EXERCISE DETAILS :: Leave every entry as it is and write the data out in full.

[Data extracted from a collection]
(** The loop of [ReadAll]: [None] when the fuel ran out. *)
Fixpoint ReadAll_loop (fuel : nat) (r : Reader) (entries : list Entry) : option (error + list Entry) :=
  match fuel with
  | O => None
  | S fuel =>
      match Read r with
      | inl err => Some (if is_err "io.EOF" err then inr entries else inl err)
      | inr (entry, r) => ReadAll_loop fuel r (entries ++ [entry])
      end
  end.

Definition ReadAll (r : Reader) : option (error + list Entry) :=
  ReadAll_loop (S (length (pending r))) r [].

Definition ReadEntries (content : string) (fault : option error) : option (error + list Entry) :=
  ReadAll (NewReader content fault).

End codec.

Definition Filter (entries : list Entry) (predicate : option (Entry → bool)) : list Entry :=
  match predicate with
  | None => entries
  | Some p => filter (λ e, p e = true) entries
  end.

(** ** Scorecards *)

Record Scorecard := mkScorecard {
  Total : Z; ByActor : gmap string Z; ByAction : gmap string Z; TopResources : list string }.

(** [m[k]++] *)
Definition bump (m : gmap string Z) (k : string) : gmap string Z := <[k := default 0 (m !! k) + 1]> m.

Definition bump_set (m : gmap string Z) (k : string) : gmap string Z :=
  if bool_decide (k = "") then m else bump m k.

Definition defaultTopResourcesLimit : nat := 10.

(** The comparison given to [sort.Slice]. It is a strict order of the pairs of a
    map, so that the sorted slice is the same for every order of iteration. *)
Definition ahead (x y : string * Z) : bool :=
  if negb (x.2 =? y.2) then y.2 <? x.2 else String.ltb x.1 y.1.
Definition not_after (x y : string * Z) : Prop := ahead y x = false.
#[export] Instance not_after_dec x y : Decision (not_after x y).
Proof. unfold not_after. apply _. Defined.

Definition aggregate_step (acc : gmap string Z * gmap string Z * gmap string Z) (e : Entry)
  : gmap string Z * gmap string Z * gmap string Z :=
  let '(byActor, byAction, resourceFreq) := acc in
  (bump_set byActor (Actor e), bump_set byAction (Action e), bump_set resourceFreq (Resource e)).

Definition AggregateScorecard (entries : list Entry) : Scorecard :=
  let '(byActor, byAction, resourceFreq) := fold_left aggregate_step entries (∅, ∅, ∅) in
  let resCounts := merge_sort not_after (map_to_list resourceFreq) in
  mkScorecard (Z.of_nat (length entries)) byActor byAction
    (take (Nat.min (length resCounts) defaultTopResourcesLimit) resCounts.*1).

(** ** The protobuf records of the contracts *)

Definition wrap32 (z : Z) : Z := (z + 2 ^ 31) mod 2 ^ 32 - 2 ^ 31.

Record pbEntry := mkPbEntry {
  EventTime : option Z; pb_Actor : string; pb_Action : string; pb_Resource : string }.
Record pbScorecard := mkPbScorecard {
  pb_Total : Z; pb_ByActor : gmap string Z; pb_ByAction : gmap string Z; pb_TopResources : list string }.

Definition Entry_ToProto (e : Entry) : pbEntry := mkPbEntry (Time e) (Actor e) (Action e) (Resource e).
Definition zero_entry : Entry := mkEntry None "" "" "".
Definition EntryFromProto (pb : option pbEntry) : Entry :=
  match pb with
  | None => zero_entry
  | Some pb => mkEntry (EventTime pb) (pb_Actor pb) (pb_Action pb) (pb_Resource pb)
  end.

Definition Scorecard_ToProto (s : Scorecard) : pbScorecard :=
  mkPbScorecard (wrap32 (Total s)) (wrap32 <$> ByActor s) (wrap32 <$> ByAction s) (TopResources s).
Definition ScorecardFromProto (pb : option pbScorecard) : Scorecard :=
  match pb with
  | None => mkScorecard 0 ∅ ∅ []
  | Some pb => mkScorecard (pb_Total pb) (pb_ByActor pb) (pb_ByAction pb) (pb_TopResources pb)
  end.

(** ** Counting *)

Section counting.

Definition occurrences (k : string) (ks : list string) : nat := length (filter (eq k) ks).

(** What a map of counters holds after counting [ks]. *)
Definition tally (ks : list string) (k : string) : option Z :=
  if decide (occurrences k ks = 0%nat) then None else Some (Z.of_nat (occurrences k ks)).

Lemma occurrences_snoc k ks x :
  occurrences k (ks ++ [x]) = (occurrences k ks + if decide (k = x) then 1 else 0)%nat.
Proof.
  unfold occurrences. rewrite filter_app, length_app. f_equal.
  destruct (decide (k = x)) as [E|E]; [by rewrite filter_cons_True|by rewrite filter_cons_False].
Qed.

Lemma lookup_bump m x k :
  bump m x !! k = if decide (k = x) then Some (default 0 (m !! k) + 1) else m !! k.
Proof.
  unfold bump. destruct (decide (k = x)) as [->|Hne]; [apply lookup_insert_eq|by apply lookup_insert_ne].
Qed.

Lemma fold_bump ks k : fold_left bump ks ∅ !! k = tally ks k.
Proof.
  induction ks as [|x ks IH] using rev_ind; [apply lookup_empty|].
  rewrite fold_left_snoc, lookup_bump, IH. unfold tally. rewrite occurrences_snoc.
  destruct (decide (k = x)); [|by rewrite Nat.add_0_r].
  rewrite (decide_False (P := _ + 1 = 0)%nat) by lia.
  f_equal. destruct (decide _) as [->|]; simpl; lia.
Qed.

RESPONSE BELOW ::
(** The loop of [ReadAll]: [None] when the fuel ran out. *)
Fixpoint ReadAll_loop (fuel : nat) (r : Reader) (entries : list Entry) : option (error + list Entry) :=
  match fuel with
  | O => None
  | S fuel =>
      match Read r with
      | inl err => Some (if is_err "io.EOF" err then inr entries else inl err)
      | inr (entry, r) => ReadAll_loop fuel r (entries ++ [entry])
      end
  end.

Definition ReadAll (r : Reader) : option (error + list Entry) :=
  ReadAll_loop (S (length (pending r))) r [].

Definition ReadEntries (content : string) (fault : option error) : option (error + list Entry) :=
  ReadAll (NewReader content fault).

End codec.

Definition Filter (entries : list Entry) (predicate : option (Entry → bool)) : list Entry :=
  match predicate with
  | None => entries
  | Some p => filter (λ e, p e = true) entries
  end.

(** ** Scorecards *)

Record Scorecard := mkScorecard {
  Total : Z; ByActor : gmap string Z; ByAction : gmap string Z; TopResources : list string }.

(** [m[k]++] *)
Definition bump (m : gmap string Z) (k : string) : gmap string Z := <[k := default 0 (m !! k) + 1]> m.

Definition bump_set (m : gmap string Z) (k : string) : gmap string Z :=
  if bool_decide (k = "") then m else bump m k.

Definition defaultTopResourcesLimit : nat := 10.

(** The comparison given to [sort.Slice]. It is a strict order of the pairs of a
    map, so that the sorted slice is the same for every order of iteration. *)
Definition ahead (x y : string * Z) : bool :=
  if negb (x.2 =? y.2) then y.2 <? x.2 else String.ltb x.1 y.1.
Definition not_after (x y : string * Z) : Prop := ahead y x = false.
#[export] Instance not_after_dec x y : Decision (not_after x y).
Proof. unfold not_after. apply _. Defined.

Definition aggregate_step (acc : gmap string Z * gmap string Z * gmap string Z) (e : Entry)
  : gmap string Z * gmap string Z * gmap string Z :=
  let '(byActor, byAction, resourceFreq) := acc in
  (bump_set byActor (Actor e), bump_set byAction (Action e), bump_set resourceFreq (Resource e)).

Definition AggregateScorecard (entries : list Entry) : Scorecard :=
  let '(byActor, byAction, resourceFreq) := fold_left aggregate_step entries (∅, ∅, ∅) in
  let resCounts := merge_sort not_after (map_to_list resourceFreq) in
  mkScorecard (Z.of_nat (length entries)) byActor byAction
    (take (Nat.min (length resCounts) defaultTopResourcesLimit) resCounts.*1).

(** ** The protobuf records of the contracts *)

Definition wrap32 (z : Z) : Z := (z + 2 ^ 31) mod 2 ^ 32 - 2 ^ 31.

Record pbEntry := mkPbEntry {
  EventTime : option Z; pb_Actor : string; pb_Action : string; pb_Resource : string }.
Record pbScorecard := mkPbScorecard {
  pb_Total : Z; pb_ByActor : gmap string Z; pb_ByAction : gmap string Z; pb_TopResources : list string }.

Definition Entry_ToProto (e : Entry) : pbEntry := mkPbEntry (Time e) (Actor e) (Action e) (Resource e).
Definition zero_entry : Entry := mkEntry None "" "" "".
Definition EntryFromProto (pb : option pbEntry) : Entry :=
  match pb with
  | None => zero_entry
  | Some pb => mkEntry (EventTime pb) (pb_Actor pb) (pb_Action pb) (pb_Resource pb)
  end.

Definition Scorecard_ToProto (s : Scorecard) : pbScorecard :=
  mkPbScorecard (wrap32 (Total s)) (wrap32 <$> ByActor s) (wrap32 <$> ByAction s) (TopResources s).
Definition ScorecardFromProto (pb : option pbScorecard) : Scorecard :=
  match pb with
  | None => mkScorecard 0 ∅ ∅ []
  | Some pb => mkScorecard (pb_Total pb) (pb_ByActor pb) (pb_ByAction pb) (pb_TopResources pb)
  end.

(** ** Counting *)

Section counting.

Definition occurrences (k : string) (ks : list string) : nat := length (filter (eq k) ks).

(** What a map of counters holds after counting [ks]. *)
Definition tally (ks : list string) (k : string) : option Z :=
  if decide (occurrences k ks = 0%nat) then None else Some (Z.of_nat (occurrences k ks)).

Lemma occurrences_snoc k ks x :
  occurrences k (ks ++ [x]) = (occurrences k ks + if decide (k = x) then 1 else 0)%nat.
Proof.
  unfold occurrences. rewrite filter_app, length_app. f_equal.
  destruct (decide (k = x)) as [E|E]; [by rewrite filter_cons_True|by rewrite filter_cons_False].
Qed.

Lemma lookup_bump m x k :
  bump m x !! k = if decide (k = x) then Some (default 0 (m !! k) + 1) else m !! k.
Proof.
  unfold bump. destruct (decide (k = x)) as [->|Hne]; [apply lookup_insert_eq|by apply lookup_insert_ne].
Qed.

Lemma fold_bump ks k : fold_left bump ks ∅ !! k = tally ks k.
Proof.
  induction ks as [|x ks IH] using rev_ind; [apply lookup_empty|].
  rewrite fold_left_snoc, lookup_bump, IH. unfold tally. rewrite occurrences_snoc.
  destruct (decide (k = x)); [|by rewrite Nat.add_0_r].
  rewrite (decide_False (P := _ + 1 = 0)%nat) by lia.
  f_equal. destruct (decide _) as [->|]; simpl; lia.
Qed.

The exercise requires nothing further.